| What the task requires |
Copy, exactly and without additions, every line in the records below from the one holding "- apply Hk." through the one holding "split_and!; simpl; [by", both ends included.

| Recorded data |
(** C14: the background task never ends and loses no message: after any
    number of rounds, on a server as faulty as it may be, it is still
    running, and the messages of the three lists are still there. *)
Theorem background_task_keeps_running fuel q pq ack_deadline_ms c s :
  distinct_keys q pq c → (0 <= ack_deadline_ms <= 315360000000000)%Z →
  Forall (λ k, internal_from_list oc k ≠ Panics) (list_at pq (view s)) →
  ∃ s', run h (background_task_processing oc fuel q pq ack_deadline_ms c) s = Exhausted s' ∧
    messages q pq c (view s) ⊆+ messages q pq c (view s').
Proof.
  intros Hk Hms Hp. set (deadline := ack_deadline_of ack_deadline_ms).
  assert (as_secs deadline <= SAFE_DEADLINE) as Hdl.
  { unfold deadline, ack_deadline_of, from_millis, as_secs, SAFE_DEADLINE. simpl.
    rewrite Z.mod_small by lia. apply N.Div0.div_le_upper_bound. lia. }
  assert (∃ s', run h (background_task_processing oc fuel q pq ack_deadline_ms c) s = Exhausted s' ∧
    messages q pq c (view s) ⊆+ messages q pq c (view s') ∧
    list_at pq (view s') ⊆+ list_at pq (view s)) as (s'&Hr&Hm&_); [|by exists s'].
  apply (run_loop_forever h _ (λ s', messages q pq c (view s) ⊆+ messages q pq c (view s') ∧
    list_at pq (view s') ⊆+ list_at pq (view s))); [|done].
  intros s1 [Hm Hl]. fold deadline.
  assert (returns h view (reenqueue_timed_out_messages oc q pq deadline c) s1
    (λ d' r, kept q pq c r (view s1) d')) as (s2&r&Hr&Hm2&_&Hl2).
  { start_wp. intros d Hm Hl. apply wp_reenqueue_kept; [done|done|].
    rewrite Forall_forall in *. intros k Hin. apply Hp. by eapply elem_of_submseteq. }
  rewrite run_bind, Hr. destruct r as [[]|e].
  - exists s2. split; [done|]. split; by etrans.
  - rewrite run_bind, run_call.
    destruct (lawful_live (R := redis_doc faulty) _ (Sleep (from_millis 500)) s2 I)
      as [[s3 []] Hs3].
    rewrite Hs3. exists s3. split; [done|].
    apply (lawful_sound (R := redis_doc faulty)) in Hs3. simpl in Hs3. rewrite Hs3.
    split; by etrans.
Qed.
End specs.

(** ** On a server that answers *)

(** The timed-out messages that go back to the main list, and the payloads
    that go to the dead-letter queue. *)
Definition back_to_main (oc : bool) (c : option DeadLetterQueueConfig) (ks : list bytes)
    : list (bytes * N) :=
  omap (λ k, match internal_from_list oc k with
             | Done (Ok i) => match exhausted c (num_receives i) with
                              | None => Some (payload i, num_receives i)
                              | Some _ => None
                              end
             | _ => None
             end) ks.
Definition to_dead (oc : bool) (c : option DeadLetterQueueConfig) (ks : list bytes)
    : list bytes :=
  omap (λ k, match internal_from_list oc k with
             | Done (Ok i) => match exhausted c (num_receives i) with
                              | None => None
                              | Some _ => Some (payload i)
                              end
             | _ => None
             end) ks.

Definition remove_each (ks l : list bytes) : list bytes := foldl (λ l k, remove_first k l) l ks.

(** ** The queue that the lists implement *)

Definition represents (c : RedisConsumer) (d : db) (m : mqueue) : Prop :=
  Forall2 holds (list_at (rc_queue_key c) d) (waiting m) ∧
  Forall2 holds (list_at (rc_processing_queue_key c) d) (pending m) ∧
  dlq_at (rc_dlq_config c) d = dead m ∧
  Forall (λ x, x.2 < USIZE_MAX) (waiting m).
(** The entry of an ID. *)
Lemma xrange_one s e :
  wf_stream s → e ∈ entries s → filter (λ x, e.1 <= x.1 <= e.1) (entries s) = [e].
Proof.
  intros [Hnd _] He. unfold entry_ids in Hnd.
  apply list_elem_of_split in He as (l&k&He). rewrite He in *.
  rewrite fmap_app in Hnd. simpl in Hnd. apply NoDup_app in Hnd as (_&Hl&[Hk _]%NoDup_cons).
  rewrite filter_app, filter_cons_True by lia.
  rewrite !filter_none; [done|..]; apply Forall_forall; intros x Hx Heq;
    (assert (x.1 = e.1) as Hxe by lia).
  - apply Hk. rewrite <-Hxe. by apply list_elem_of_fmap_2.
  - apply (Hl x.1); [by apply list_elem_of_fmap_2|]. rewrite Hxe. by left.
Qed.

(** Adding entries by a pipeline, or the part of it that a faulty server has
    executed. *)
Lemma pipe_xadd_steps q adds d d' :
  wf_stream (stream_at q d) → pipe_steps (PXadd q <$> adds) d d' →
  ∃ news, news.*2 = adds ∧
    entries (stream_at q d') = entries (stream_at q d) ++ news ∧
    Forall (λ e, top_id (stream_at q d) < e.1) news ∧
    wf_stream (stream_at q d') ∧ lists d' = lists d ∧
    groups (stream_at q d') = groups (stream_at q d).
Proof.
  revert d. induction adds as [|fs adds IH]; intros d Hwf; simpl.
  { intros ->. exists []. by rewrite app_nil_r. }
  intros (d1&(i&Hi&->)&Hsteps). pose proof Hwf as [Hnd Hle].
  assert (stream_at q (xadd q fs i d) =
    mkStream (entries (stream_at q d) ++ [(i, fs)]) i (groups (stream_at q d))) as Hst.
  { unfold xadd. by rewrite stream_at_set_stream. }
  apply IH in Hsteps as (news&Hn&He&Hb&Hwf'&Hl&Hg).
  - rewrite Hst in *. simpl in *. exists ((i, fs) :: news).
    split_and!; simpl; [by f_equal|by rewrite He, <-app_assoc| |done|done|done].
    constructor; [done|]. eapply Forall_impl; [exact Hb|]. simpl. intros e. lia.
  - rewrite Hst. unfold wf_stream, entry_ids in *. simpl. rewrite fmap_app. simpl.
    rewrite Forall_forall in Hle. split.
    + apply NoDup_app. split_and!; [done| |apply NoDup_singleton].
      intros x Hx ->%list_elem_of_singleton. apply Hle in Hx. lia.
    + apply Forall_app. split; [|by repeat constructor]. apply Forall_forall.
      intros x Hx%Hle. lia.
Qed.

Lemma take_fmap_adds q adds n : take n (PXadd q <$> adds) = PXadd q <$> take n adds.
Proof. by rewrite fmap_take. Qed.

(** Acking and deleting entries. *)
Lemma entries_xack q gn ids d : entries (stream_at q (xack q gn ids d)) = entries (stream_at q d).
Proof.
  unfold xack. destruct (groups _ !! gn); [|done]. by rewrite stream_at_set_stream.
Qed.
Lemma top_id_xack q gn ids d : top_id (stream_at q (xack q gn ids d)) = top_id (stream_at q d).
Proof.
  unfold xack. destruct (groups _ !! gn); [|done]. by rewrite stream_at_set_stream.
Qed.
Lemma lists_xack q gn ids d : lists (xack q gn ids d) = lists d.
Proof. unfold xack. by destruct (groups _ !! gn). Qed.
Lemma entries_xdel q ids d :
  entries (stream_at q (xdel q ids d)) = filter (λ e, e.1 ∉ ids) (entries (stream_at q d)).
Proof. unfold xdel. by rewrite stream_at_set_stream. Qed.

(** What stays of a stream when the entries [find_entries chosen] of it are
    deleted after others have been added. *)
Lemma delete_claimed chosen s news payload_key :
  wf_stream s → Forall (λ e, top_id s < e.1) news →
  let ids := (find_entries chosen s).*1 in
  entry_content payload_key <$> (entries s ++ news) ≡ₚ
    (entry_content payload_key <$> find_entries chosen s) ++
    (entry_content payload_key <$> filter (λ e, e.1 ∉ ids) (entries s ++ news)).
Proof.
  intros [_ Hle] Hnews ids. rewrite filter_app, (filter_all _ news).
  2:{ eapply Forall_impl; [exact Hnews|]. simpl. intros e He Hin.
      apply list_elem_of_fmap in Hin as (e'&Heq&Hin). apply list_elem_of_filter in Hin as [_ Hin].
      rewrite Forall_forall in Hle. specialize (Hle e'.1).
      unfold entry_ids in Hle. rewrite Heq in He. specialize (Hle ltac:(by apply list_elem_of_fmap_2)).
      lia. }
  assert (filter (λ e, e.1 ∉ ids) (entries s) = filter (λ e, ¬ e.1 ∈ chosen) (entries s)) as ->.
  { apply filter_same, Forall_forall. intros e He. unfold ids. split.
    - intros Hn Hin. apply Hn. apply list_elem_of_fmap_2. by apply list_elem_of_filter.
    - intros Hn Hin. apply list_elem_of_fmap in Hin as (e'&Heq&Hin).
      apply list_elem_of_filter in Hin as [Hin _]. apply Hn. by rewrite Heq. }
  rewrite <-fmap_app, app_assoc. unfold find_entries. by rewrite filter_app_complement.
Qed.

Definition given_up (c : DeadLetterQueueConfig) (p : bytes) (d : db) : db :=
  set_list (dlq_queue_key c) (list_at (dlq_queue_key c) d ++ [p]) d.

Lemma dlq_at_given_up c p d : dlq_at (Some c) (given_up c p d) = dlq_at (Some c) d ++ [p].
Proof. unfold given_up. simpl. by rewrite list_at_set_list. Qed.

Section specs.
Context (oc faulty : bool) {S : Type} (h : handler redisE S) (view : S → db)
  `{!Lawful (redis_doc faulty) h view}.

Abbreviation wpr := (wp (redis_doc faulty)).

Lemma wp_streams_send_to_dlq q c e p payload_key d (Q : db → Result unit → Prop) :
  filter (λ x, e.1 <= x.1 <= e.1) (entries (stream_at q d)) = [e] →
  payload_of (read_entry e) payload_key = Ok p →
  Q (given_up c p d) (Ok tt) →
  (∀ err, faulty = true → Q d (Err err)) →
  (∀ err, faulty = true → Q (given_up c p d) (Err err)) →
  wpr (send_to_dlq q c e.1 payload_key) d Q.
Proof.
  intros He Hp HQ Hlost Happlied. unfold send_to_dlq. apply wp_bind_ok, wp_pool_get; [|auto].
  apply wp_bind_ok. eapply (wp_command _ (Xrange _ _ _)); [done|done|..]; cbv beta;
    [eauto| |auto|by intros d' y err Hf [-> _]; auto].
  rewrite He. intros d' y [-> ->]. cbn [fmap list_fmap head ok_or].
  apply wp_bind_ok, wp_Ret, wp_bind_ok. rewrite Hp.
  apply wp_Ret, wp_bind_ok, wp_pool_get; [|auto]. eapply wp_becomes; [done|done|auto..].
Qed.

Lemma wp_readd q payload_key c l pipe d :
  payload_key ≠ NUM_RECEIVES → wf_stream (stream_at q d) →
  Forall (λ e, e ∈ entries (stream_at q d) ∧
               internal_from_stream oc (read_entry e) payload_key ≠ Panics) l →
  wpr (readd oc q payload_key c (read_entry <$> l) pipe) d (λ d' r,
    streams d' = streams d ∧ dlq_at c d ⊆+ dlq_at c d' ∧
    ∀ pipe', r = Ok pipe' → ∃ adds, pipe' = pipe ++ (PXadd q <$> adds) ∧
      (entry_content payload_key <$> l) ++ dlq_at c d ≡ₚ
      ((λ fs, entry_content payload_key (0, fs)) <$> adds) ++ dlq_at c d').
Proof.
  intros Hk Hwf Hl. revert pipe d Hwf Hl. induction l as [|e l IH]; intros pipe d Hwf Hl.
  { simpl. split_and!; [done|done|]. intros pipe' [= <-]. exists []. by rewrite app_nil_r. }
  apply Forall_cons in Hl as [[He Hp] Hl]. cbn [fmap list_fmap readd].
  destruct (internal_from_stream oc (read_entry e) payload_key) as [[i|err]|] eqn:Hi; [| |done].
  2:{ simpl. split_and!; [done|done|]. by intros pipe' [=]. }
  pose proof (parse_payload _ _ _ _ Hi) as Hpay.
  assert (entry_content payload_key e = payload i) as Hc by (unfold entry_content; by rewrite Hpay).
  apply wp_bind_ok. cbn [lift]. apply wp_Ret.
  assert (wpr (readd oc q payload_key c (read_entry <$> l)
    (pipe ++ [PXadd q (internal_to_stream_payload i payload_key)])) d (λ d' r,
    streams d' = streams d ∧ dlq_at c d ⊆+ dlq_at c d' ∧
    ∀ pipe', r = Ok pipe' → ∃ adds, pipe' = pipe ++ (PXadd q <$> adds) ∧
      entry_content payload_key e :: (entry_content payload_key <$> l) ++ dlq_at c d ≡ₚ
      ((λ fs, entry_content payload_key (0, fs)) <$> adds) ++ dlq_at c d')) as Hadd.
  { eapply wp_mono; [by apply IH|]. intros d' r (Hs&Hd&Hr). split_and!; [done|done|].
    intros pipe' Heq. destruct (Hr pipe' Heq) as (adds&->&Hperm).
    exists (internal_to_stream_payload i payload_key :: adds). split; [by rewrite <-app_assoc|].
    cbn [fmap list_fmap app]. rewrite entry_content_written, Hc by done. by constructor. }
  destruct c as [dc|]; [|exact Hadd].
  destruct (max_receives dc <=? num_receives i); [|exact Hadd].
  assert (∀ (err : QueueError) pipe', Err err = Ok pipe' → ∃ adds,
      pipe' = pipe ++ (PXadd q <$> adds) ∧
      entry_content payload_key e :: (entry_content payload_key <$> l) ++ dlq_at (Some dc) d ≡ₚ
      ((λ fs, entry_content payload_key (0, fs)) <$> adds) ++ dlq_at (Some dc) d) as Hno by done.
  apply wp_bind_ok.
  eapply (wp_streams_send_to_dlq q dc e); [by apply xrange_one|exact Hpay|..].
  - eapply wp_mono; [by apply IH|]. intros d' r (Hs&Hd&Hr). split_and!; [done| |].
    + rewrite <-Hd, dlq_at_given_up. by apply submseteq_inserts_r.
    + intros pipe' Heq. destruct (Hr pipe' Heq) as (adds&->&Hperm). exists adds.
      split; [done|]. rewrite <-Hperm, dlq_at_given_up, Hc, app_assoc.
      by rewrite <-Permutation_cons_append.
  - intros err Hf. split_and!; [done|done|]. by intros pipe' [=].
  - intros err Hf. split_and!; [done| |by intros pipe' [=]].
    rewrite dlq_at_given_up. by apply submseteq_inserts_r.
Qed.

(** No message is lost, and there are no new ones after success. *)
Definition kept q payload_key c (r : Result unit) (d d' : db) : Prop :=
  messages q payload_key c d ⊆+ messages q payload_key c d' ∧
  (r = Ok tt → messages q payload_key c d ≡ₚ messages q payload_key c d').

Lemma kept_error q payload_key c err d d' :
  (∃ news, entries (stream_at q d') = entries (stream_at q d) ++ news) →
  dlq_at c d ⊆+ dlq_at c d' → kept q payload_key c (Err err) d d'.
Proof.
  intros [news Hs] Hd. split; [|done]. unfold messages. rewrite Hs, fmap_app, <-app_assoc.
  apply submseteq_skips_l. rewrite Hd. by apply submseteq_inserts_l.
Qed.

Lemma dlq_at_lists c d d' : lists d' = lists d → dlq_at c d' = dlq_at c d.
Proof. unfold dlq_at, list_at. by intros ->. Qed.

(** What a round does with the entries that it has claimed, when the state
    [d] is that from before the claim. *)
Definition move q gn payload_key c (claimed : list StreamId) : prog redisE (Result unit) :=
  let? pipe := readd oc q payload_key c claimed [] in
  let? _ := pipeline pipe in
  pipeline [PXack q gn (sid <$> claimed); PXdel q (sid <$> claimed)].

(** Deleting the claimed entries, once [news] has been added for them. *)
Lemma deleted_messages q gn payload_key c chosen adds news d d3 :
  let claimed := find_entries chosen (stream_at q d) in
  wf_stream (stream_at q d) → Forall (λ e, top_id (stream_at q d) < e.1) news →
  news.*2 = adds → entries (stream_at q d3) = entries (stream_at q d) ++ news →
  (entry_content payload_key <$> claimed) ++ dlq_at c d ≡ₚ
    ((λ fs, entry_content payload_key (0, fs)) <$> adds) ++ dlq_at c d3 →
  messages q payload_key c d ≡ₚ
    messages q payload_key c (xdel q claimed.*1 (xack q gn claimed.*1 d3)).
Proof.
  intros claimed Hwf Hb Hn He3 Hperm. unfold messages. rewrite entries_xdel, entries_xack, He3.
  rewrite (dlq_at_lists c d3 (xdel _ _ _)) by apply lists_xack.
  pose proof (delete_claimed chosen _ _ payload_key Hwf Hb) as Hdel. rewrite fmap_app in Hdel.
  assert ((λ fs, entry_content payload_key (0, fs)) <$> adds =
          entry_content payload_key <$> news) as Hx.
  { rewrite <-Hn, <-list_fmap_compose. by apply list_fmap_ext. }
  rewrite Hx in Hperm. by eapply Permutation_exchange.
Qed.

| Answer to this exercise |
  - apply Hk. rewrite <-Hxe. by apply list_elem_of_fmap_2.
  - apply (Hl x.1); [by apply list_elem_of_fmap_2|]. rewrite Hxe. by left.
Qed.

(** Adding entries by a pipeline, or the part of it that a faulty server has
    executed. *)
Lemma pipe_xadd_steps q adds d d' :
  wf_stream (stream_at q d) → pipe_steps (PXadd q <$> adds) d d' →
  ∃ news, news.*2 = adds ∧
    entries (stream_at q d') = entries (stream_at q d) ++ news ∧
    Forall (λ e, top_id (stream_at q d) < e.1) news ∧
    wf_stream (stream_at q d') ∧ lists d' = lists d ∧
    groups (stream_at q d') = groups (stream_at q d).
Proof.
  revert d. induction adds as [|fs adds IH]; intros d Hwf; simpl.
  { intros ->. exists []. by rewrite app_nil_r. }
  intros (d1&(i&Hi&->)&Hsteps). pose proof Hwf as [Hnd Hle].
  assert (stream_at q (xadd q fs i d) =
    mkStream (entries (stream_at q d) ++ [(i, fs)]) i (groups (stream_at q d))) as Hst.
  { unfold xadd. by rewrite stream_at_set_stream. }
  apply IH in Hsteps as (news&Hn&He&Hb&Hwf'&Hl&Hg).
  - rewrite Hst in *. simpl in *. exists ((i, fs) :: news).
    split_and!; simpl; [by f_equal|by rewrite He, <-app_assoc| |done|done|done].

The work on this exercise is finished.